● Problem description:
Reproduce exactly, and only, the lines running from the start of the entries below to the line containing "(** A delete call for a target".

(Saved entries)
(** A delete call for a gateway, whatever came back. *)
Definition parent_delete (ev : event) : option string :=
  match ev with
  | Called (DeleteGateway g) _ _ => Some g
  | _ => None
  end.

(** A target listing that succeeded, with the targets it returned. *)
Definition listed_targets (ev : event) : option (string * list target_summary) :=
  match ev with
  | Called (ListGatewayTargets g) (inl resp) _ =>
      Some (g, get_default (targetSummaries resp) [])
  | _ => None
  end.

(** A delete call for a target that the control plane accepted. *)
Definition target_delete (ev : event) : option (string * string) :=
  match ev with
  | Called (DeleteGatewayTarget g t) (inl _) _ => Some (g, t)
  | _ => None
  end.

(** A fetch of a target that came back "not found". *)
Definition target_absent (ev : event) : option (string * string) :=
  match ev with
  | Called (GetGatewayTarget g t) (inr e) _ =>
      if PyStr.contains "ResourceNotFound" (exc_msg e) then Some (g, t)
      else None
  | _ => None
  end.

(** In [evs], target [t] of gateway [g] was deleted, and later a fetch
    of it came back "not found". *)
Definition target_gone (g : string) (evs : list event) (t : target_summary)
    : Prop :=
  exists a d1 b d2 c,
    evs = a ++ d1 :: b ++ d2 :: c /\
    target_delete d1 = Some (g, targetId t) /\
    target_absent d2 = Some (g, targetId t).

(** An answered confirmation prompt: the prompt and the line typed. *)
Definition confirmation (ev : event) : option (string * string) :=
  match ev with
  | Called (Input prompt) (inl line) _ => Some (prompt, line)
  | _ => None
  end.

(** The sweep's listing of a bucket (the one without [MaxKeys]): the
    bucket and the keys that came back, or the exception. *)
Definition objects_listing (ev : event) : option (string * (list string + exn)) :=
  match ev with
  | Called (ListObjectsV2 b _ None) r _ =>
      Some (b, match r with
               | inl resp => inl (map Key (get_default (Contents resp) []))
               | inr e => inr e
               end)
  | _ => None
  end.

(** A batch delete call: the bucket and the keys sent. *)
Definition batch_delete (ev : event) : option (string * list string) :=
  match ev with
  | Called (DeleteObjects b keys) _ _ => Some (b, keys)
  | _ => None
  end.

(** ** The common shape of the four waits

    The four [_wait_for_*] methods are two loops written twice.  The
    loops below take the status fetch as a parameter; the facts section
    shows that the methods are instances of them. *)

Module Waiter.

(** What one pass through an activation wait decides. *)
Inductive verdict : Type :=
| Stop (r : result unit)
| Again (secs : Z).

(** What came back from a status fetch, as the wait reads it. *)
Definition fetched {c : call} (status_of : response_of c -> option string)
    (r : reply c) : option string + exn :=
  match r with
  | inl resp => inl (status_of resp)
  | inr e => inr e
  end.

Definition active_verdict (failed : exn) (a : option string + exn) : verdict :=
  match a with
  | inl status =>
      if status_is status "ACTIVE" then Stop (Ok tt)
      else if status_is status "FAILED" then
        if PyStr.contains "ResourceNotFound" (exc_msg failed) then Again 5
        else Stop (Raised failed)
      else Again 10
  | inr e =>
      if PyStr.contains "ResourceNotFound" (exc_msg e) then Again 5
      else Stop (Raised e)
  end.

Definition deleted_verdict (a : option string + exn) : verdict :=
  match a with
  | inl _ => Again 10
  | inr e =>
      if PyStr.contains "ResourceNotFound" (exc_msg e) then Stop (Ok tt)
      else Stop (Raised e)
  end.

(** [fuel] tests of the loop condition suffice from world [w] on. *)
Definition suffices {St} (fuel : nat) (max_wait start_time : Z) (w : world St)
    : Prop :=
  (0 < fuel)%nat /\
  max_wait * ms_per_second - (clock w - start_time)
  <= 5 * ms_per_second * (Z.of_nat fuel - 1).

Section Shape.

Context {St : Type}.
Variable respond : St -> forall c : call, reply c * St * N.
Variable c : call.
Variable status_of : response_of c -> option string.
Variables failed timeout : exn.

Definition active_body : M St flow :=
  try_except
    (response <- perform respond c ;;
     let status := status_of response in
     if status_is status "ACTIVE" then ret Return
     else if status_is status "FAILED" then raise failed
     else
       sleep 10 ;;
       ret Continue)
    (fun e =>
       if PyStr.contains "ResourceNotFound" (exc_msg e) then
         sleep 5 ;;
         ret Continue
       else raise e).

Definition deleted_body : M St flow :=
  try_except
    (perform respond c ;;
     sleep 10 ;;
     ret Continue)
    (fun e =>
       if PyStr.contains "ResourceNotFound" (exc_msg e) then ret Return
       else raise e).

Fixpoint loop (body : M St flow) (fuel : nat) (max_wait start_time : Z)
    : M St unit :=
  match fuel with
  | O => out_of_fuel
  | S fuel' =>
      now <- time_time ;;
      if now - start_time <? max_wait * ms_per_second then
        f <- body ;;
        match f with
        | Return => ret tt
        | Continue => loop body fuel' max_wait start_time
        end
      else raise timeout
  end.

(** One pass, spelled out on what the control plane answers. *)
Definition pass (v : option string + exn -> verdict) (fuel : nat)
    (max_wait start_time : Z) (body : M St flow) (w : world St)
    : result unit * world St * list event :=
  if clock w - start_time <? max_wait * ms_per_second then
    match respond (remote w) c with
    | (r, st', took) =>
        match v (fetched status_of r) with
        | Stop res => (res, after_call w st' took, [Called c r took])
        | Again secs =>
            match loop body fuel max_wait start_time
                    (after_sleep (after_call w st' took) secs) with
            | (res, w', evs) => (res, w', Called c r took :: Slept secs :: evs)
            end
        end
    end
  else (Raised timeout, w, []).

End Shape.

End Waiter.

(** A run, with [evs] performed before it. *)
Definition preceded {St A} (evs : list event)
    (run : result A * world St * list event) : result A * world St * list event :=
  (outcome run, final run, evs ++ events run).

(** The dict [create_gateway] returns for a create response. *)
Definition created_handle (resp : create_gateway_response)
    : GatewayManager.gateway_handle :=
  {| GatewayManager.gateway_id := gatewayId resp;
     GatewayManager.gateway_arn := gatewayArn resp;
     GatewayManager.gateway_url := gatewayUrl resp;
     GatewayManager.status := "created" |}.

(** ** The exceptions the waits raise, by name *)

Definition gateway_failed (gateway_id : string) : exn :=
  Exception ("Gateway " +++ gateway_id +++ " failed to activate").

Definition gateway_timeout (gateway_id : string) (max_wait : Z) : exn :=
  TimeoutError ("Gateway " +++ gateway_id +++ " did not become active within "
                +++ PyStr.of_Z max_wait +++ " seconds").

Definition target_failed (target_id : string) : exn :=
  Exception ("Target " +++ target_id +++ " failed to activate").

● Your response:
(** A delete call for a gateway, whatever came back. *)
Definition parent_delete (ev : event) : option string :=
  match ev with
  | Called (DeleteGateway g) _ _ => Some g
  | _ => None
  end.

(** A target listing that succeeded, with the targets it returned. *)
Definition listed_targets (ev : event) : option (string * list target_summary) :=
  match ev with
  | Called (ListGatewayTargets g) (inl resp) _ =>
      Some (g, get_default (targetSummaries resp) [])
  | _ => None
  end.

(** A delete call for a target that the control plane accepted. *)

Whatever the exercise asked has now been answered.